++++ DATA

Lemma breaks_of_lines lines : forall p,
  PyStr.mem_char "|" p = false ->
  forallb clean_line lines = true ->
  filter (PyStr.contains crlf) (PyStr.split "|" (p ++ crlf ++ render lines))
  = line_breaks p lines.
Proof.
  induction lines as [|l lines IH]; intros p Hp Hlines.
  - cbn [render line_breaks].
    change (crlf ++ EmptyString)%string with crlf.
    rewrite split_no_bar.
    + cbn [filter].
      pose proof (break_is_found p EmptyString) as Hb.
      change (crlf ++ EmptyString)%string with crlf in Hb.
      rewrite Hb. reflexivity.
    + rewrite mem_char_append, Hp. reflexivity.
  - cbn [forallb] in Hlines. apply andb_true_iff in Hlines as [Hl Hrest].
    destruct (clean_line_parts _ Hl) as (Hf & Hm & Hlast).
    rewrite render_line_cons.
    replace (p ++ crlf ++ first_field l
               ++ String "|" (render_fields (middle_fields l)
                              ++ (last_field l ++ crlf ++ render lines)))%string
      with ((p ++ crlf ++ first_field l)
              ++ String "|" (render_fields (middle_fields l)
                             ++ (last_field l ++ crlf ++ render lines)))%string
      by (rewrite !append_assoc; reflexivity).
    rewrite split_bar by (apply no_bar_at_break; [exact Hp | apply (clean_parts _ Hf)]).
    rewrite (split_bar_fields _ _ Hm).
    cbn [filter line_breaks]. rewrite break_is_found.
    rewrite filter_app, (fields_hold_no_break _ Hm). cbn [app].
    rewrite (IH _ (proj1 (clean_parts _ Hlast)) Hrest). reflexivity.
Qed.

Lemma listing_breaks header rows :
  forallb clean_line (header :: rows) = true ->
  filter (PyStr.contains crlf) (PyStr.split "|" (render (header :: rows)))
  = line_breaks (last_field header) rows.
Proof.
  intros Hlines.
  cbn [forallb] in Hlines. apply andb_true_iff in Hlines as [Hl Hrest].
  destruct (clean_line_parts _ Hl) as (Hf & Hm & Hlast).
  rewrite render_line_cons.
  rewrite split_bar by apply (clean_parts _ Hf).
  rewrite (split_bar_fields _ _ Hm).
  cbn [filter].
  rewrite (no_break_in_field _ (proj1 (proj2 (clean_parts _ Hf)))).
  rewrite filter_app, (fields_hold_no_break _ Hm). cbn [app].
  apply breaks_of_lines; [apply (clean_parts _ Hlast) | exact Hrest].
Qed.

Lemma second_parts_breaks rows : forall p,
  clean p = true ->
  forallb clean_line rows = true ->
  second_parts (line_breaks p rows) = Ok (map first_field rows ++ [EmptyString])%list.
Proof.
  induction rows as [|l rows IH]; intros p Hp Hrows.
  - cbn [line_breaks second_parts map app].
    change (p ++ crlf)%string with (p ++ crlf ++ EmptyString)%string.
    rewrite split_at_break; [reflexivity| apply (clean_parts _ Hp) | reflexivity].
  - cbn [forallb] in Hrows. apply andb_true_iff in Hrows as [Hl Hrest].
    destruct (clean_line_parts _ Hl) as (Hf & Hm & Hlast).
    cbn [line_breaks second_parts map app].
    rewrite split_at_break; [| apply (clean_parts _ Hp) | apply (clean_parts _ Hf)].
    cbn [list_get nth_error res_bind].
    rewrite (IH _ Hlast Hrest). reflexivity.
Qed.

Lemma no_word_at_break p f :
  PyStr.contains "NASDAQ" p = false -> PyStr.contains "NASDAQ" f = false ->
  PyStr.contains "NASDAQ" (p ++ crlf ++ f) = false.
Proof.
  intros Hp Hf.
  change (p ++ crlf ++ f)%string with (p ++ String "013" (String "010" f))%string.
  rewrite contains_through by reflexivity. rewrite Hp.
  change (String "010" f) with (EmptyString ++ String "010" f)%string.
  rewrite contains_through by reflexivity. rewrite Hf. reflexivity.
Qed.

Lemma break_not_alone p f :
  PyStr.mem_char "013" p = false ->
  p <> EmptyString \/ f <> EmptyString ->
  String.eqb (p ++ crlf ++ f) crlf = false.
Proof.
  intros Hp Hne. apply String.eqb_neq. intros E.
  destruct p as [|x p].
  - destruct Hne as [Hne | Hne]; [now apply Hne|].
    apply Hne. unfold crlf in E. cbn [append] in E. now injection E.
  - unfold crlf in E. cbn [append] in E. injection E as -> _.
    cbn in Hp. discriminate Hp.
Qed.

Lemma plain_line_parts l :
  plain_line l = true ->
  first_field l <> EmptyString
  /\ PyStr.contains "NASDAQ" (first_field l) = false
  /\ PyStr.contains "NASDAQ" (last_field l) = false.
Proof.
  unfold plain_line. intros H.
  apply andb_true_iff in H as [H H3]. apply andb_true_iff in H as [H1 H2].
  apply negb_true_iff in H1, H2, H3. apply String.eqb_neq in H1. auto.
Qed.

Lemma second_parts_listed rows : forall p,
  clean p = true ->
  PyStr.contains "NASDAQ" p = false ->
  forallb clean_line rows = true ->
  forallb plain_line rows = true ->
  second_parts
    (filter (fun x => negb (PyStr.contains "NASDAQ" x) && negb (String.eqb x crlf))
            (line_breaks p rows))
  = Ok (map first_field rows
        ++ (if String.eqb (final_field p rows) EmptyString then [] else [EmptyString]))%list.
Proof.
  induction rows as [|l rows IH]; intros p Hp Hword Hrows Hplain.
  - cbn [line_breaks filter map app final_field].
    pose proof (no_word_at_break p EmptyString Hword eq_refl) as Hw.
    change (crlf ++ EmptyString)%string with crlf in Hw. rewrite Hw.
    destruct (String.eqb_spec p EmptyString) as [-> | Hne].
    + reflexivity.
    + pose proof (break_not_alone p EmptyString
                    (proj1 (proj2 (clean_parts _ Hp))) (or_introl Hne)) as Hb.
      change (crlf ++ EmptyString)%string with crlf in Hb. rewrite Hb.
      cbn [negb andb second_parts].
      change (p ++ crlf)%string with (p ++ crlf ++ EmptyString)%string.
      rewrite split_at_break; [reflexivity | apply (clean_parts _ Hp) | reflexivity].
  - cbn [forallb] in Hrows, Hplain.
    apply andb_true_iff in Hrows as [Hl Hrest].
    apply andb_true_iff in Hplain as [Hpl Hprest].
    destruct (clean_line_parts _ Hl) as (Hf & Hm & Hlast).
    destruct (plain_line_parts _ Hpl) as (Hne & Hwf & Hwl).
    cbn [line_breaks filter map app final_field].
    rewrite (no_word_at_break _ _ Hword Hwf).
    rewrite (break_not_alone p (first_field l)
               (proj1 (proj2 (clean_parts _ Hp))) (or_intror Hne)).
    cbn [negb andb second_parts].
    rewrite split_at_break; [| apply (clean_parts _ Hp) | apply (clean_parts _ Hf)].
    cbn [list_get nth_error res_bind].
    rewrite (IH _ Hlast Hwl Hrest Hprest). reflexivity.
Qed.

Lemma second_parts_in_range pieces :
  Forall (fun x => PyStr.contains crlf x = true) pieces ->
  exists tickers, second_parts pieces = Ok tickers.
Proof.
  induction 1 as [|x rest Hx _ [others IH]]; [exists []; reflexivity|].
  unfold crlf in Hx. destruct (split_present _ _ _ Hx) as (a & b & more & Hs).
  exists (b :: others). cbn [second_parts]. fold crlf in Hs. rewrite Hs.
  cbn [list_get nth_error res_bind]. rewrite IH. reflexivity.
Qed.

Lemma filter_keeps {A} (f : A -> bool) l : Forall (fun x => f x = true) (filter f l).
Proof. apply Forall_forall. intros x Hx. apply filter_In in Hx. apply Hx. Qed.

Lemma filter_no_file tickers :
  Forall (fun t => PyStr.contains "File" t = false)
         (filter (fun ticker => negb (PyStr.contains "File" ticker)) tickers).
Proof.
  apply Forall_forall. intros x Hx. apply filter_In in Hx as [_ Hx].
  now apply negb_true_iff in Hx.
Qed.

Lemma filter_no_file_app rows extra :
  filter (fun ticker => negb (PyStr.contains "File" ticker))
         (map first_field rows ++ extra)%list
  = (filter no_file (map first_field rows)
     ++ filter (fun ticker => negb (PyStr.contains "File" ticker)) extra)%list.
Proof. rewrite filter_app. reflexivity. Qed.

(** X21. Once the listing file has been fetched and decoded, neither
    [tickers_nasdaq] nor [tickers_other] can fail, whatever the text
    holds: only pieces that hold a line break are split at it, so the
    second part always exists; and no ticker they return holds the word
    File.  A failure of the transfer, and a failure to decode the bytes,
    are passed on unchanged. *)
Theorem listing_split_never_fails (retrieve decode : string -> res string) :
  (forall raw info,
     retrieve "nasdaqlisted.txt" = Ok raw -> decode raw = Ok info ->
     exists tickers, tickers_nasdaq retrieve decode = Ok tickers
       /\ Forall (fun t => PyStr.contains "File" t = false) tickers)
  /\ (forall raw info,
     retrieve "otherlisted.txt" = Ok raw -> decode raw = Ok info ->
     exists tickers, tickers_other retrieve decode = Ok tickers
       /\ Forall (fun t => PyStr.contains "File" t = false) tickers)
  /\ (forall e, retrieve "nasdaqlisted.txt" = Raise e ->
                tickers_nasdaq retrieve decode = Raise e)
  /\ (forall e, retrieve "otherlisted.txt" = Raise e ->
                tickers_other retrieve decode = Raise e)
  /\ (forall raw e, retrieve "nasdaqlisted.txt" = Ok raw -> decode raw = Raise e ->
                    tickers_nasdaq retrieve decode = Raise e)
  /\ (forall raw e, retrieve "otherlisted.txt" = Ok raw -> decode raw = Raise e ->
                    tickers_other retrieve decode = Raise e).
Proof.
  split; [|split; [|split; [|split; [|split]]]].
  - intros raw info H Hd. unfold tickers_nasdaq. rewrite H. cbn [res_bind].
    rewrite Hd. cbn [res_bind].
    destruct (second_parts_in_range
                (filter (fun x => negb (PyStr.contains "NASDAQ" x) && negb (String.eqb x crlf))
                        (filter (PyStr.contains crlf) (PyStr.split "|" info))))
      as [tickers Ht].
    + apply Forall_forall. intros x Hx.
      apply filter_In in Hx as [Hx _]. apply filter_In in Hx as [_ Hx]. exact Hx.
    + rewrite Ht. cbn [res_bind]. eexists. split; [reflexivity|]. apply filter_no_file.
  - intros raw info H Hd. unfold tickers_other. rewrite H. cbn [res_bind].
    rewrite Hd. cbn [res_bind].
    destruct (second_parts_in_range (filter (PyStr.contains crlf) (PyStr.split "|" info)))
      as [tickers Ht]; [apply filter_keeps|].
    rewrite Ht. cbn [res_bind]. eexists. split; [reflexivity|]. apply filter_no_file.
  - intros e H. unfold tickers_nasdaq. rewrite H. reflexivity.
  - intros e H. unfold tickers_other. rewrite H. reflexivity.
  - intros raw e H Hd. unfold tickers_nasdaq. rewrite H. cbn [res_bind]. rewrite Hd.
    reflexivity.
  - intros raw e H Hd. unfold tickers_other. rewrite H. cbn [res_bind]. rewrite Hd.
    reflexivity.
Qed.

++++++++

WHAT IS BEING ASKED -> Using the entries above, give again exactly the lines from the line holding "change (crlf ++ EmptyString)%string with crlf in Hw." through the line holding "(map first_field rows)". Include both end lines and nothing else.

SOLVED PROBLEM ->
    change (crlf ++ EmptyString)%string with crlf in Hw. rewrite Hw.
    destruct (String.eqb_spec p EmptyString) as [-> | Hne].
    + reflexivity.
    + pose proof (break_not_alone p EmptyString
                    (proj1 (proj2 (clean_parts _ Hp))) (or_introl Hne)) as Hb.
      change (crlf ++ EmptyString)%string with crlf in Hb. rewrite Hb.
      cbn [negb andb second_parts].
      change (p ++ crlf)%string with (p ++ crlf ++ EmptyString)%string.
      rewrite split_at_break; [reflexivity | apply (clean_parts _ Hp) | reflexivity].
  - cbn [forallb] in Hrows, Hplain.
    apply andb_true_iff in Hrows as [Hl Hrest].
    apply andb_true_iff in Hplain as [Hpl Hprest].
    destruct (clean_line_parts _ Hl) as (Hf & Hm & Hlast).
    destruct (plain_line_parts _ Hpl) as (Hne & Hwf & Hwl).
    cbn [line_breaks filter map app final_field].
    rewrite (no_word_at_break _ _ Hword Hwf).
    rewrite (break_not_alone p (first_field l)
               (proj1 (proj2 (clean_parts _ Hp))) (or_intror Hne)).
    cbn [negb andb second_parts].
    rewrite split_at_break; [| apply (clean_parts _ Hp) | apply (clean_parts _ Hf)].
    cbn [list_get nth_error res_bind].
    rewrite (IH _ Hlast Hwl Hrest Hprest). reflexivity.
Qed.

Lemma second_parts_in_range pieces :
  Forall (fun x => PyStr.contains crlf x = true) pieces ->
  exists tickers, second_parts pieces = Ok tickers.
Proof.
  induction 1 as [|x rest Hx _ [others IH]]; [exists []; reflexivity|].
  unfold crlf in Hx. destruct (split_present _ _ _ Hx) as (a & b & more & Hs).
  exists (b :: others). cbn [second_parts]. fold crlf in Hs. rewrite Hs.
  cbn [list_get nth_error res_bind]. rewrite IH. reflexivity.
Qed.

Lemma filter_keeps {A} (f : A -> bool) l : Forall (fun x => f x = true) (filter f l).
Proof. apply Forall_forall. intros x Hx. apply filter_In in Hx. apply Hx. Qed.

Lemma filter_no_file tickers :
  Forall (fun t => PyStr.contains "File" t = false)
         (filter (fun ticker => negb (PyStr.contains "File" ticker)) tickers).
Proof.
  apply Forall_forall. intros x Hx. apply filter_In in Hx as [_ Hx].
  now apply negb_true_iff in Hx.
Qed.

Lemma filter_no_file_app rows extra :
  filter (fun ticker => negb (PyStr.contains "File" ticker))
         (map first_field rows ++ extra)%list
  = (filter no_file (map first_field rows)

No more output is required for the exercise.